| “Beatlemania”
sweeps the United States in 1964, with two million
copies of the album Meet the Beatles sold
in a single month. This is also the year that the
Supremes, a Motown trio headed by Diana Ross, record
a string of hits including “Baby Love,”
“Stop in the Name of Love” and “Come
See About Me.”
Also
that year:
•
The Senate invokes cloture to end a 75-day filibuster
by Southern Senators trying to prevent the Civil Rights
Act.
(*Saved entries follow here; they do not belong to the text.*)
(* ===== verification/System.v ===== *)
(** * Concurrent requests (internal/proxy, internal/warmer)

    The gateway as a system: any number of public requests, admin
    invalidations and background refreshes run at the same time, each a
    program of atomic actions, and their actions interleave in any order on
    one shared state.  The response store is the in-process one; the
    generation store is any implementation of its interface.

    The theorems are about every reachable history: a stored response that
    is served was fetched after the last retirement of its namespace, to a
    caller the origin itself answered in the last thirty seconds, and a key
    has at most one flight at a time. *)

From Stdlib Require Import Eqdep_dec.
From S2P Require Import Prelude GoStrings GoHttp GoCrypto Gateway CacheEntry CacheKeys.
From S2P Require Import Generations CacheStore Grants Warmer Effects Identity Proxy.

Module System.

Import CacheEntry CacheKeys Proxy.

(** Equal events have equal answers. *)
Ltac ev_inj :=
  repeat match goal with
  | E : existT ?o ?x = existT ?o ?y |- _ =>
      apply inj_pair2_eq_dec in E; [subst|intros; apply op_eq_dec]
  | E : Ev ?o ?x = Ev ?o ?y |- _ => apply Ev_inj in E; subst
  end.

Section system.
Context {G : Type} {GS : Generations.GenerationStore G} {GL : Generations.GenerationLaws G}.
Context (parse_url : string → option (string * (string → string))) (quote : list string → string).
Context (h : Options).

(** ** The shared state *)

Record world := mkWorld {
  gens : G;
  grants : gmap (string * string) Z;
  store : gmap string CacheStore.memItem;
  broken : bool;
  flight : gset string;
  warm : Warmer.Warmer;
  clock : Z;
}.
Lemma read_error_halts_callback_loops_only_witness :
  (fst (fst (pseudorng.CollectBitsAtInterval Mock.entropy_fails 8 1 true
               [Mock.calm; Mock.calm; Mock.calm] false 0%nat))
   = [Sched.ObsRead; Sched.ObsDeliver [255]; Sched.ObsTick; Sched.ObsRead]
     ++ Sched.ObsError "entropy"%string :: [] /\
   snd (fst (pseudorng.CollectBitsAtInterval Mock.entropy_fails 8 1 true
               [Mock.calm; Mock.calm; Mock.calm] false 0%nat))
   = Sched.Returned (Some "entropy"%string)) /\
  (0 <= 1 /\
   bbusb.ReadRandom Mock.flaky 2 (Mock.session 8) (Go.make 1)
     (snd (bbusb.OpenBitBabbler Mock.flaky 0 0 bbusb.world0))
   = Go.Done (0, Some "pipe"%string, [0])
       (snd (bbusb.outWrite Mock.flaky [0x20; 0; 0; 0x87]
               (snd (bbusb.OpenBitBabbler Mock.flaky 0 0 bbusb.world0)))) /\
   fst (fst (bbusb.collector_loop Mock.flaky 2 (Mock.session 8) 8 1
               [Mock.calm; Mock.calm] false
               (snd (bbusb.OpenBitBabbler Mock.flaky 0 0 bbusb.world0))))
   = [Sched.ObsRead; Sched.ObsError "pipe"%string;
      Sched.ObsDeliver (bbusb.mkResult 0 8 [0] (Some "pipe"%string));
      Sched.ObsTick;
      Sched.ObsRead; Sched.ObsDeliver (bbusb.mkResult 0 8 [255] None);
      Sched.ObsTick]).
Proof.
  destruct read_error_halts_callback_loops_only as (T1 & _ & T3).
  split.
  - assert (H : fst (fst (pseudorng.CollectBitsAtInterval Mock.entropy_fails
                 8 1 true [Mock.calm; Mock.calm; Mock.calm] false 0%nat))
               = [Sched.ObsRead; Sched.ObsDeliver [255]; Sched.ObsTick;
                  Sched.ObsRead]
                 ++ Sched.ObsError "entropy"%string :: [])
      by (vm_compute; reflexivity).
    split; [exact H|]. exact (proj2 (T1 _ _ _ _ _ _ _ _ _ _ H)).
  - assert (H0 : 0 <= 1) by discriminate.
    assert (H1 : bbusb.ReadRandom Mock.flaky 2 (Mock.session 8) (Go.make 1)
                   (snd (bbusb.OpenBitBabbler Mock.flaky 0 0 bbusb.world0))
                 = Go.Done (0, Some "pipe"%string, [0])
                     (snd (bbusb.outWrite Mock.flaky [0x20; 0; 0; 0x87]
                        (snd (bbusb.OpenBitBabbler Mock.flaky 0 0 bbusb.world0)))))
      by (vm_compute; reflexivity).
    split; [exact H0|]. split; [exact H1|].
    rewrite (T3 Mock.flaky 2%nat (Mock.session 8) 8 1 Mock.calm [Mock.calm]
               _ _ _ _ _ H0 H1 eq_refl eq_refl eq_refl).
    vm_compute. reflexivity.
Defined.

(** C3 as stated fails for the USB collector: its first read fails, the
    error is delivered, and after the tick the loop reads and delivers
    again; it is still running when the script ends. *)
Lemma StartBitCollector_reads_on_after_an_error :
  fst (snd (bbusb.StartBitCollector Mock.flaky 2 8 1 0 0
              [Mock.calm; Mock.calm] false bbusb.world0))
  = ([Sched.ObsRead; Sched.ObsError "pipe"%string;
      Sched.ObsDeliver (bbusb.mkResult 0 8 [0] (Some "pipe"%string));
      Sched.ObsTick;
      Sched.ObsRead; Sched.ObsDeliver (bbusb.mkResult 0 8 [255] None);
      Sched.ObsTick],
     Sched.Running).
Proof. vm_compute. reflexivity. Qed.

(** A cancellation requested while the read is in flight, not during the
    wait, is still followed by the delivery of that read's batch. *)
Example delivery_after_cancel_in_read :
  fst (pseudorng.CollectBitsAtInterval Mock.entropy 8 1 true
         [Mock.cancel_reading; Mock.calm] false 0%nat)
  = ([Sched.ObsRead; Sched.ObsCancel Sched.InRead; Sched.ObsDeliver [255]],
     Sched.Returned Sched.ctxErr).
Proof. reflexivity. Qed.

Section UsbReadBits.

Import Go bbusb.

Variable d : Device.

Lemma find_endpoints_In : forall eps i o a b,
  find_endpoints eps i o = inr (Some a, b) ->
  In a eps \/ i = Some a.
Proof.
  induction eps as [|ep eps IH]; intros i o a b H; cbn [find_endpoints] in H.
  - injection H as -> _. now right.
  - destruct (ep_in ep && ep_bulk ep), (negb (ep_in ep) && ep_bulk ep),
      (ep_err ep); try discriminate;
      destruct (IH _ _ _ _ H) as [K|K];
      try (left; now right); try (now right);
      injection K as ->; left; now left.
Qed.

Lemma Open_session_packet (bitrate latencyMs : Z) (w w' : World)
  (s : DeviceSession) :
  OpenBitBabbler d bitrate latencyMs w = (Some s, None, w') ->
  exists ep, In ep (dev_endpoints d) /\ s_maxPacket s = ep_maxPacketSize ep.
Proof.
  intros Ho.
  destruct (Open_success_inv d _ _ _ _ _ _ Ho)
    as (inEp & outEp & E1 & E2 & E3 & E4).
  rewrite (Open_after_acquire d _ _ _ inEp outEp E1 E2 E3 E4) in Ho.
  rewrite initMPSSE_is_init_sequence in Ho.
  match type of Ho with
  | Spec.run_sequence ?s0 ?steps ?w0 = _ =>
      pose proof (run_sequence_shape s0 steps w0
                    (quiet_init_sequence d _ _)) as H
  end.
  rewrite Ho in H. destruct H as (-> & _).
  exists inEp. split; [|reflexivity].
  destruct (find_endpoints_In _ _ _ _ _ E4) as [K|K]; [exact K|discriminate].
Qed.

Lemma ReadRandom_returns_full (s : DeviceSession) (fuel : nat)
  (buf : list Z) (w : World) :
  2 < s_maxPacket s ->
  match ReadRandom d fuel s buf w with
  | Done (got, None, out) _ => got = len buf /\ len out = len buf
  | Panic _ => False
  | _ => True
  end.
Proof.
  intros Hmp. unfold ReadRandom.
  destruct (len buf =? 0) eqn:E0.
  { apply Z.eqb_eq in E0. split; congruence. }
  unfold outWrite. destruct (dev_out d (n_out w)); trivial.
  set (w1 := mkWorld _ _ _ _). set (cap := _ + _).
  pose proof (read_loop_spec d (s_maxPacket s) (len buf) cap Hmp fuel 0 buf w1)
    as H.
  pose proof (len_nonneg buf).
  destruct (read_loop d fuel (s_maxPacket s) (len buf) cap 0 buf w1)
    as [[[got [e|]] out] w'|w'|w']; trivial.
  - destruct H as (k & _ & _ & _ & Hg & Hl & _); [lia|reflexivity|].
    split; assumption.
  - apply H; [lia|reflexivity].
Qed.

Lemma len_make (n : Z) : 0 <= n -> len (make n) = n.
Proof. intros H. unfold len, make. rewrite repeat_length. lia. Qed.
Lemma detect_Ret (paths0 : list Path) (i : nat) (path : Path) :
  nth_error paths0 i = Some path ->
  exists cusps, detect paths0 i path = Ret cusps
                /\ Forall (cusp_of paths0 i path) cusps.
Proof.
  intros P. destruct (vertices_exist paths0 i path P) as (vs & V & _).
  exists (filter is_cusp vs). split; [now apply detect_filter|].
  apply (detect_cusp_of paths0 i path _ P). now apply detect_filter.
Qed.

Lemma get_cusps_loop_Ret (paths0 : list Path) :
  forall (todo : list (nat * Path)) (result : list Cusp),
    (forall i path, In (i, path) todo -> nth_error paths0 i = Some path) ->
    exists out, get_cusps_loop paths0 todo result = Ret out.
Proof.
  induction todo as [|[i path] todo IH]; intros result T; simpl.
  - now exists result.
  - assert (P : nth_error paths0 i = Some path) by (apply T; now left).
    destruct (detect_Ret paths0 i path P) as (cusps & -> & W). cbn [bind].
    destruct (merger_loop_run paths0 i path P (length cusps) cusps 0
                (length cusps) W) as (merged & M & _); try lia.
    unfold merger. rewrite M. cbn [bind].
    apply IH. intros i' path' K. apply T. now right.
Qed.





End Further.

Section FurtherOnExamples.

Import Exact ExactLaws Examples.



(** The square: one sub-path; the detector finds its four corners, each
    turning by a right angle; the merger leaves them as they are, the
    corners being 100 units apart; the connector finds no edge. *)
Lemma square_scenario :
  break_path (N := Binary64.num) square = Ret [square]
  /\ exists cusps,
       detect [square] 0 square = Ret cusps
       /\ map (@point Binary64.num) cusps
          = [(100, 0); (100, 100); (0, 100); (0, 0)]%float
       /\ map (fun c => fabs (angle c)) cusps
          = [Binary64.pi / 2; Binary64.pi / 2; Binary64.pi / 2;
             Binary64.pi / 2]%float
       /\ merger cusps = Ret cusps
       /\ get_cusps [square] = Ret cusps
       /\ connector cusps = [].
Proof.
  split; [vm_compute; reflexivity|].
  eexists. repeat split; vm_compute; reflexivity.
Qed.

End FurtherOnExamples.

(** ** Arcs on a cyclic path *)

Section Arcs.

Lemma steps_small (n j t : nat) : j <= t -> t < n -> steps n j t = t - j.
Proof.
  intros H1 H2. unfold steps. destruct (Nat.eq_dec j t) as [->|D].
  - replace (t + n - t) with n by lia. rewrite Nat.Div0.mod_same. lia.
  - rewrite mod_wrap by lia. lia.
Qed.

Lemma steps_wrap (n j t : nat) : t < j -> j < n -> steps n j t = t + n - j.
Proof. intros H1 H2. unfold steps. apply Nat.mod_small. lia. Qed.


Lemma steps_reach (n j t : nat) :
  j < n -> t < n -> (j + steps n j t) mod n = t.
Proof.
  intros J T. destruct (Nat.le_gt_cases j t) as [C|C].
  - rewrite steps_small by lia. replace (j + (t - j)) with t by lia.
    apply Nat.mod_small. lia.
  - rewrite steps_wrap by lia. replace (j + (t + n - j)) with (t + n) by lia.
    rewrite mod_wrap by lia. lia.
Qed.

(** A vertex [m] met on the way from [j] to [t] splits the way in two. *)
Lemma steps_split (n j m t : nat) :
  j < n -> m < n -> t < n ->
  steps n j m <= steps n j t ->
  steps n j m + steps n m t = steps n j t.
Proof.
  intros J M T.
  destruct (Nat.le_gt_cases j m), (Nat.le_gt_cases j t),
    (Nat.le_gt_cases m t);
    rewrite ?(steps_small n j m), ?(steps_small n j t), ?(steps_small n m t),
      ?(steps_wrap n j m), ?(steps_wrap n j t), ?(steps_wrap n m t) by lia;
    lia.
Qed.

Lemma seq_add_start (a s len : nat) :
  seq (a + s) len = map (Nat.add a) (seq s len).
Proof.
  revert s. induction len as [|len IH]; intros s; simpl; [reflexivity|].
  f_equal. rewrite <- IH. f_equal. lia.
Qed.
(** [loadWordPiece] on the content of the vocabulary file: the id of a
    token is the index of the first line that holds it. *)
Definition loadWordPiece (b : string) : wordPiece :=
  let lines := Split1 b "010"%char "" in
  let vp :=
    foldl (fun (vp : gmap string Z) '(i, line) =>
             let tok := strings_TrimSpace line in
             if String.eqb tok "" then vp
             else match vp !! tok with
                  | Some _ => vp
                  | None => <[tok := Z.of_nat i]> vp
                  end)
          ∅ (imap pair lines) in
  let get (tok : string) (def : Z) : Z := default def (vp !! tok) in
  {| vocab := vp;
     unkID := get "[UNK]" 100;
     clsID := get "[CLS]" 101;
     sepID := get "[SEP]" 102;
     padID := get "[PAD]" 0 |}.

(** The closure [flush] of [basicTokens], on the builder [b] and the
    result [out]. *)
Definition flush (b : string) (out : list string) : string * list string :=
  if (0 <? String.length b)%nat then ("", out ++ [b]) else (b, out).

Fixpoint basicTokens_loop (rs : list Z) (b : string) (out : list string)
  : list string :=
  match rs with
  | [] => snd (flush b out)
  | r :: rs' =>
      if unicode_IsLetter r || unicode_IsDigit r
      then basicTokens_loop rs' (b +:+ utf8_encode r) out
      else let '(b', out') := flush b out in basicTokens_loop rs' b' out'
  end.

Definition basicTokens (s : string) : list string :=
  let s := strings_ToLower s in
  basicTokens_loop (utf8_decode s) "" [].

(** The first lines of [encode]: the pieces of all basic tokens, wrapped
    in the sequence-start and the separator ids. *)
Definition wrapped (m : miniLMOnnx) (text : string) : list Z :=
  let toks := basicTokens text in
  let pieces :=
    foldl (fun pieces w => pieces ++ tokenizeWord (tokenizer m) w) [] toks in
  let seq := [clsID (tokenizer m)] in
  let seq := seq ++ pieces in
  seq ++ [sepID (tokenizer m)].

(** [encode]: [None] is the panic of a negative [maxLen]. *)
Definition encode (m : miniLMOnnx) (text : string) (maxLen : Z)
  : option (list Z * list Z) :=
  let seq := wrapped m text in
  seq ← (if Z.of_nat (length seq) >? maxLen then slice seq 0 maxLen else Some seq);
  ids ← make 0 maxLen;
  mask ← make 0 maxLen;
  let '(ids, mask) :=
    foldl (fun '(ids, mask) '(i, v) => (<[i := v]> ids, <[i := 1]> mask))
          (ids, mask) (imap pair seq) in
  let ids :=
    foldl (fun ids i => <[i := 0]> ids) ids
          (List.seq (length seq) (Z.to_nat maxLen - length seq)) in
  Some (ids, mask).

Definition batchTokenize (m : miniLMOnnx) (texts : list string) (maxLen : Z)
  : option (list (list Z) * list (list Z)) :=
  rows ← mapM (fun t => encode m t maxLen) texts;
  Some (rows.*1, rows.*2).

(** What [Embed] has in hand when it runs the session: nothing for an
    empty batch, which returns at once, and else the three input tensors,
    each of shape [(len(inputs), m.maxLen)] and flattened row by row:
    ids, attention mask and token-type ids. *)
Inductive prepared :=
| NoInput
| Tensors (inputIDs attMask ttiData : list Z).
Definition eth_sell : pydict :=
  {[ "symbol" := VStr "ETH/USDC:USDC"; "side" := VStr "sell";
     "amount" := VFloat 2; "price" := VFloat 2500; "cost" := VFloat 5000;
     "fee" := VDict {[ "cost" := VFloat 1.75 ]};
     "info" := VDict {[ "closedPnl" := VStr "125.5" ]} ]}.

Definition gw : gateway :=
  {| fetch_balance :=
       Ok {[ "USDC" := VDict {[ "total" := VFloat 1000; "free" := VFloat 600;
                                "used" := VFloat 400 ]} ]};
     fetch_positions := Ok [btc_long; eth_flat];
     fetch_my_trades symbol since :=
       if String.eqb symbol "BTC/USDC:USDC" then Ok [btc_buy]
       else if String.eqb symbol "ETH/USDC:USDC" then Ok [eth_sell]
       else Raise (Exc "BadSymbol" symbol) |}.

(** A gateway whose only position is flat. *)
Definition gw_flat : gateway :=
  {| fetch_balance := fetch_balance gw;
     fetch_positions := Ok [eth_flat];
     fetch_my_trades := fetch_my_trades gw |}.

Definition host : runtime :=
  {| float_of_str := parse_float;
     repr_float := format_fixed false 6;
     repr_dict := λ _, "{...}";
     datetime := Z;
     clock := λ k, (1762190000 + Z.of_nat k)%Z;
     minus_days := λ d n, Ok (d - 86400 * n)%Z;
     timestamp := float_of_Z;
     fromtimestamp := int_of_float;
     strftime := format_time;
     hyperliquid := λ wallet key,
       match wallet with
       | VNone => Raise (Exc "ArgumentsRequired" "walletAddress is required")
       | _ => Ok gw
       end |}.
Congress then passes the Act, which prohibits
discrimination in public places for reasons of color,
race, religion or national origin.
•
The Warren Commission Report states that there was
no conspiracy involved in the Kennedy assassination
and that Oswald was a lone assassin.
•
Johnson and Sen. Hubert Humphrey of Minnesota are
elected 35th President and Vice President.
•
Mary Poppins, starring Dick van Dyke and
Julie Andrews, becomes the most successful Disney
film to-date.
•
The American satellite Ranger 7 crashes into the Moon
after taking 4,316 photographs.
•
A report, Smoking and Health, by the surgeon
general’s special committee, strongly links
cigarette smoking with cancer and calls for federal
regulation.
•
The 18th Olympic Games are held in Japan, with the
US bringing home 36 gold medals, the Soviet Union
bringing home 30, and Japan taking 16.